(Stored items)
┄┄┄┄┄┄
(** The place of a search in a tree the operations make. *)
Lemma search_spec elm t : ok elm -> rb_ok t ->
  let '(t', p) := search cmp elm t [] in
  placed t' p /\ sides elm p /\ inorder t = before p ++ inorder t' ++ after p /\
  match t' with Leaf => True | Node _ _ x _ => cmp elm x = Eq end.
Proof.
  intros He [[n Hn] Ho]. pose proof (search_place cmp elm t [] (placed_root t n Hn)) as H1.
  pose proof (search_sides elm t [] He Ho ltac:(by split)) as H2. destruct (search cmp elm t []) as [t' p].
  destruct H1 as (E & Hp & Hx). split; [done|]. split; [done|]. split; [|done]. by rewrite <- inorder_plug, E.
Qed.

Lemma sides_ne elm p : ok elm -> sides elm p -> Forall ok (before p ++ after p) -> Forall (fun x => cmp elm x <> Eq) (before p ++ after p).
Proof.
  intros He [Hb Ha] Hok. rewrite Forall_app in Hok. destruct Hok as [Kb Ka]. apply Forall_app. split; apply Forall_forall; intros x Hx E.
  - rewrite Forall_forall in Hb, Kb. specialize (Hb x Hx). unfold lt in Hb. rewrite (cmp_flip elm x), E in Hb by auto. done.
  - rewrite Forall_forall in Ha. specialize (Ha x Hx). unfold lt in Ha. congruence.
Qed.

Lemma find_spec elm t : ok elm -> rb_ok t ->
  match RB_FIND cmp elm t with
  | Some x => x ∈ inorder t /\ cmp elm x = Eq
  | None => Forall (fun x => cmp elm x <> Eq) (inorder t)
  end.
Proof.
  intros He Ht. pose proof (search_spec elm t He Ht) as H. unfold RB_FIND. destruct (search cmp elm t []) as [[|c l x r] p];
    destruct H as (_ & Hs & E & Hx).
  - rewrite E in *. cbn [inorder app] in *. apply sides_ne; [done|done|]. destruct Ht as [_ [_ Hf]]. by rewrite E in Hf.
  - split; [|done]. rewrite E. cbn [inorder]. set_solver.
Qed.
┄┄┄┄┄┄
▶ WHAT YOU SHOULD DO
What belongs in the answer is each line of the data that has the word "intros".

▶ TASK SOLUTION
  intros He [[n Hn] Ho]. pose proof (search_place cmp elm t [] (placed_root t n Hn)) as H1.
  intros He [Hb Ha] Hok. rewrite Forall_app in Hok. destruct Hok as [Kb Ka]. apply Forall_app. split; apply Forall_forall; intros x Hx E.
  intros He Ht. pose proof (search_spec elm t He Ht) as H. unfold RB_FIND. destruct (search cmp elm t []) as [[|c l x r] p];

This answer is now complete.